━━━━━ Data

(** X9. A first line that is not empty is dropped with its terminator: the
    result is the result for the rest of the text.  This holds for a
    terminator of one boundary character other than CR, and for the pair
    CR LF. *)
Theorem strip_header_drops_first_line :
  forall (h s : str),
    h <> [] -> Forall not_break h ->
    (forall b : N,
        is_linebreak b = true -> b <> CR ->
        strip_translations_header (h ++ b :: s) = strip_translations_header s)
    /\ strip_translations_header (h ++ CR :: LF :: s)
       = strip_translations_header s.
Proof.
  intros h s Hne Hh.
  assert (forall rest : list str,
             dropwhile (fun l => truthy_int (len l))
               (rev (rev h ++ []) :: rest)
             = dropwhile (fun l => truthy_int (len l)) rest) as Hdrop.
  { intro rest. rewrite app_nil_r, rev_involutive. cbn [dropwhile].
    now rewrite (truthy_len_nonempty Hne). }
  unfold strip_translations_header, splitlines. split.
  - intros b Hb Hcr. rewrite (splitlines_from_line [] (b :: s) Hh).
    cbn [splitlines_from]. rewrite Hb.
    apply N.eqb_neq in Hcr. rewrite Hcr. now rewrite Hdrop.
  - rewrite (splitlines_from_line [] (CR :: LF :: s) Hh).
    cbn [splitlines_from]. change (is_linebreak CR) with true.
    change (CR =? CR)%N with true. change (LF =? LF)%N with true.
    cbv iota. now rewrite Hdrop.
Qed.
(** X23. [cleanRoom] on a vacuum whose cached state has no [pmaps] (no
    [state] event received yet among them) still calls the client's
    [cleanRoom], with an empty [pmap_id]. *)
Theorem X23_clean_room_without_map_id (c : ctl) (id : string) (r : robot)
  (room : json) :
  map_get id (robots c) = Some r -> rtype r = "vacuum" ->
  jget (lastState r) "pmaps" = None ->
  vendor_calls (snd (cleanRoom id room None c))
  = (vendor_calls c
     ++ [(id, "cleanRoom",
          JObj [("ordered", JNum 1); ("pmap_id", JStr "");
                ("regions", JArr [JObj [("region_id", room);
                                        ("type", JStr "rid")]])])])%list.
Proof.
  intros Hg Ht Hp. unfold cleanRoom, _getConnectedRobot; rewrite Hg, Ht.
  change (negb (String.eqb "vacuum" "vacuum")) with false. cbv iota.
  unfold map_id. destruct (lastState r); cbn in Hp |- *; try reflexivity.
  rewrite Hp; reflexivity.
Qed.

End Controller.


Section Polling.
Import Roomba RoombaCtl.

Lemma remove_single (i : nat) : remove Nat.eq_dec i [i] = [].
Proof. cbn. destruct (Nat.eq_dec i i); [reflexivity | congruence]. Qed.

Lemma ctl_step_inv (c : ctl) (x : ctl_call) :
  timers c = match pollingInterval c with Some i => [i] | None => [] end ->
  timers (ctl_step c x)
  = match pollingInterval (ctl_step c x) with Some i => [i] | None => [] end
  /\ robots (ctl_step c x) = robots c /\ vendor_calls (ctl_step c x) = vendor_calls c.
Proof.
  intros Hinv. destruct c as [rs p ts n em vc ck]; cbn in Hinv.
  destruct x as [| |i]; cbn -[remove].
  - destruct p as [i|]; subst ts; cbn -[remove]; [rewrite remove_single|]; auto.
  - destruct p as [i|]; subst ts; cbn -[remove]; [rewrite remove_single|]; auto.
  - unfold tick; cbn. destruct (existsb (Nat.eqb i) ts); cbn; auto.
Qed.

(** X24. Along any sequence of [startPolling], [stopPolling] and timer
    firings, at most one polling interval is live, the one
    [this.pollingInterval] holds: a restart clears the previous interval
    before setting a new one. Polling never changes the robots and calls
    no client. *)
Theorem X24_at_most_one_polling_interval (c : ctl) (xs : list ctl_call) :
  timers c = match pollingInterval c with Some i => [i] | None => [] end ->
  timers (ctl_run c xs)
  = match pollingInterval (ctl_run c xs) with Some i => [i] | None => [] end
  /\ robots (ctl_run c xs) = robots c
  /\ vendor_calls (ctl_run c xs) = vendor_calls c.
Proof.
  unfold ctl_run. revert c; induction xs as [|x xs IH]; intros c Hinv; cbn.
  - auto.
  - destruct (ctl_step_inv c x Hinv) as (H1 & H2 & H3).
    destruct (IH (ctl_step c x) H1) as (H4 & H5 & H6).
    rewrite H5, H6, H2, H3. auto.
Qed.

(** X25. [disconnect()] stops polling (no live interval is left) and marks
    disconnected every robot whose [client.end()] returns; a robot whose
    [end()] throws keeps its record, [connected] flag included. *)
Theorem X25_disconnect_stops_and_disconnects (end_throws : string -> bool)
  (c : ctl) :
  timers c = match pollingInterval c with Some i => [i] | None => [] end ->
  let c' := disconnect end_throws c in
  pollingInterval c' = None /\ timers c' = []
  /\ (forall id r, In (id, r) (robots c') -> end_throws id = false ->
                   connected r = false)
  /\ (forall id r, In (id, r) (robots c) -> end_throws id = true ->
                   In (id, r) (robots c')).
Proof.
  intros Hinv c'. subst c'.
  assert (Hs : robots (stopPolling c) = robots c /\ pollingInterval (stopPolling c) = None
               /\ timers (stopPolling c) = []).
  { destruct c as [rs p ts n em vc ck]; cbn in Hinv |- *.
    destruct p as [i|]; subst ts; cbn -[remove]; [rewrite remove_single|]; auto. }
  destruct Hs as (Hr & Hp & Ht).
  unfold disconnect; cbn [robots pollingInterval timers]. rewrite Hr, Hp, Ht.
  split; [reflexivity | split; [reflexivity | split]].
  - intros id r Hin He. apply in_map_iff in Hin as [[id' r'] [E Hin]].
    cbn in E. destruct (end_throws id') eqn:E'.
    + injection E as <- <-; congruence.
    + injection E as <- <-; reflexivity.
  - intros id r Hin He. apply in_map_iff. exists (id, r); split; [|exact Hin].
    cbn; rewrite He; reflexivity.
Qed.

End Polling.

(** *** [DatabaseService] *)

Section Service.
Import DatabaseSvc.

Lemma db_step_enabled (s : service) (x : db_call) :
  enabled (db_step s x) = enabled s || enables x.
Proof.
  destruct x as [url key ok|a d w ts ok|r a st d ok]; cbn.
  - unfold initialize. destruct (present url), (present key), ok; cbn;
      rewrite ?orb_true_r, ?orb_false_r; reflexivity.
  - unfold logIrrigation. destruct (enabled s) eqn:E, ok; cbn; rewrite ?E; reflexivity.
  - unfold logRobotMission. destruct (enabled s) eqn:E, ok; cbn; rewrite ?E; reflexivity.
Qed.

(** X26. The service is enabled after a sequence of calls exactly when it
    was already, or one [initialize] got a non-empty url and key and
    [createClient] returned: a later [initialize] with missing
    credentials does not disable it. *)
Theorem X26_enabled_iff_initialized (s : service) (xs : list db_call) :
  enabled (db_run s xs) = enabled s || existsb enables xs.
Proof.
  unfold db_run. revert s; induction xs as [|x xs IH]; intro s; cbn.
  - rewrite orb_false_r; reflexivity.
  - rewrite IH, db_step_enabled, orb_assoc; reflexivity.
Qed.

Lemma db_step_disabled (s : service) (x : db_call) :
  enabled s = false -> enables x = false -> db_step s x = s.
Proof.
  intros He Hx. destruct x as [url key ok|a d w ts ok|r a st d ok]; cbn in *.
  - unfold initialize. destruct (present url && present key); [|reflexivity].
    cbn in Hx. rewrite Hx; reflexivity.
  - unfold logIrrigation; rewrite He; reflexivity.
  - unfold logRobotMission; rewrite He; reflexivity.
Qed.

(** X27. Without a successful [initialize] the database service does
    nothing at all: whatever is logged, both tables stay empty and every
    history query answers []. *)
Theorem X27_disabled_service_writes_nothing (xs : list db_call)
  (answer : option (list json)) :
  existsb enables xs = false ->
  db_run service0 xs = service0 /\ getHistory answer (db_run service0 xs) = [].
Proof.
  intros He.
  assert (H : forall s, enabled s = false -> db_run s xs = s).
  { unfold db_run. induction xs as [|x xs IH]; intros s Hs; [reflexivity|].
    cbn in He |- *. apply orb_false_iff in He as [H1 H2].
    rewrite db_step_disabled by assumption. apply IH; assumption. }
  rewrite H by reflexivity. split; reflexivity.
Qed.

Lemma db_step_appends (s : service) (x : db_call) :
  exists l1 l2,
  irrigation_table (db_step s x) = (irrigation_table s ++ l1)%list
  /\ robot_table (db_step s x) = (robot_table s ++ l2)%list
  /\ List.length l1 <= (if is_irrigation_log x then 1 else 0)
  /\ List.length l2 <= (if is_robot_log x then 1 else 0).
Proof.
  destruct x as [url key ok|a d w ts ok|r a st d ok]; cbn.
  - exists [], []; rewrite !app_nil_r.
    unfold initialize; destruct (present url && present key), ok; cbn; auto.
  - unfold logIrrigation; destruct (enabled s), ok; cbn;
      [eexists; exists []; split; [reflexivity | split; [symmetry; apply app_nil_r | cbn; lia]]
      | exists [], []; rewrite !app_nil_r; cbn; auto ..].
  - unfold logRobotMission; destruct (enabled s), ok; cbn;
      [exists []; eexists; split; [symmetry; apply app_nil_r | split; [reflexivity | cbn; lia]]
      | exists [], []; rewrite !app_nil_r; cbn; auto ..].
Qed.

(** X28. The tables are append-only: a run of calls keeps every row
    already written, and adds to the irrigation table at most one row per
    [logIrrigation] call and to the robot table at most one per
    [logRobotMission] call. *)
Theorem X28_tables_append_only (s : service) (xs : list db_call) :
  exists l1 l2,
  irrigation_table (db_run s xs) = (irrigation_table s ++ l1)%list
  /\ robot_table (db_run s xs) = (robot_table s ++ l2)%list
  /\ List.length l1 <= List.length (filter is_irrigation_log xs)
  /\ List.length l2 <= List.length (filter is_robot_log xs).
Proof.
  unfold db_run. revert s; induction xs as [|x xs IH]; intro s; cbn.
  - exists [], []; rewrite !app_nil_r; auto.
  - destruct (db_step_appends s x) as (k1 & k2 & F1 & F2 & K1 & K2).
    destruct (IH (db_step s x)) as (l1 & l2 & E1 & E2 & L1 & L2).
    exists (k1 ++ l1)%list, (k2 ++ l2)%list.
    rewrite E1, E2, F1, F2, <- !app_assoc; split; [reflexivity|split; [reflexivity|]].
    rewrite !length_app.
    destruct (is_irrigation_log x), (is_robot_log x); cbn; lia.
Qed.

End Service.


(** *** Witnesses: the hypotheses of the properties above, met by sample
    configurations of the relay, the controller and the service *)

Ltac disj_tac := first [left; reflexivity | right; disj_tac | reflexivity].

Ltac wit_tac :=
  solve [ reflexivity
        | discriminate
        | let Hd := fresh in intro Hd; vm_compute in Hd; discriminate Hd
        | vm_compute; repeat constructor; cbn; intuition discriminate
        | intros; reflexivity
        | simpl; disj_tac ].

Section RelayWitnesses.
Import Scenarios.

Lemma X1_broadcast_witness :
  broadcastToApps (msg_type "PING") hA
  = (Ok tt, with_io (conns hA) (sent hA ++ deliveries (recipients hA) (msg_type "PING"))
                    (closes hA) hA).
Proof. apply X1_broadcast_reaches_open_clients; wit_tac. Defined.
(** X19.  A row of the loaded worksheet for whose score cell [float] raises
    is left out without an error: once the columns are resolved, the reader
    returns a result, and it is the result for the worksheet without that
    row.  This holds whatever the category of the row is, in particular
    when it is non-blank and does not contain "overall". *)
Theorem read_scores_unparsable_row_omitted (excel_bytes : bytes)
  (df : DataFrame) (cat_col : string) (avg_col : label)
  (before after : list (list cell)) (r : list cell) :
  read_excel excel_bytes = Ok df ->
  resolve_columns (columns df) = Ok (cat_col, avg_col) ->
  rows df = before ++ r :: after ->
  to_num (row_get (columns df) r avg_col) = None ->
  exists res,
    _read_scores_from_excel excel_bytes = Ok res
    /\ scores_of_frame {| columns := columns df; rows := before ++ after |}
       = Ok res.
Proof.
  intros Hr Hc Hrows Hn.
  unfold _read_scores_from_excel; rewrite Hr; simpl.
  unfold scores_of_frame; simpl; rewrite Hc; simpl.
  eexists; split; [reflexivity|].
  f_equal. rewrite Hrows. unfold dropna.
  rewrite !List.filter_app, !fold_left_app; simpl.
  destruct (negb _); [|reflexivity].
  simpl. rewrite (scan_row_unparsable _ _ _ _ _ Hn). reflexivity.
Qed.

(** C3 (amended).  For the worksheet with the rows ("Cleanliness", 4.5),
    ("Staff", 3.8) and ("Overall Score", 4.1) the reader returns the
    categories "Cleanliness" and "Staff", trimmed and in the case of the
    sheet, with the scores 4.5 and 3.8, and the overall score 4.1.  For
    every worksheet, no returned category contains "overall" in any case,
    and there is one score per category. *)
Theorem read_scores_example_and_overall_excluded (excel_bytes : bytes) :
  (read_excel excel_bytes = Ok example_frame ->
   _read_scores_from_excel excel_bytes
     = Ok (["Cleanliness"; "Staff"], [4.5%float; 3.8%float], Some 4.1%float))
  /\ (forall cats scores overall,
        _read_scores_from_excel excel_bytes = Ok (cats, scores, overall) ->
        Forall (fun c => PyStr.contains "overall" (PyStr.lower c) = false) cats
        /\ length cats = length scores).
Proof.
  split.
  - intros Hr. unfold _read_scores_from_excel; rewrite Hr. reflexivity.
  - intros cats scores overall.
    unfold _read_scores_from_excel.
    destruct (read_excel excel_bytes) as [df|e]; simpl; [|discriminate].
    unfold scores_of_frame.
    destruct (resolve_columns (columns df)) as [[cat_col avg_col]|e]; simpl;
      [|discriminate].
    intros [= Hres]. split.
    + change cats with (fst (fst (cats, scores, overall))).
      rewrite <- Hres. apply scan_rows_no_overall. constructor.
    + change (length cats = length scores)
        with (length (fst (fst (cats, scores, overall)))
              = length (snd (fst (cats, scores, overall)))).
      rewrite <- Hres. apply scan_rows_lengths. reflexivity.
Qed.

━━━━━━━━━━

## Exercise details
Every line of the records containing the word "case" must appear in the answer.

## Result of this exercise
    categories "Cleanliness" and "Staff", trimmed and in the case of the
    every worksheet, no returned category contains "overall" in any case,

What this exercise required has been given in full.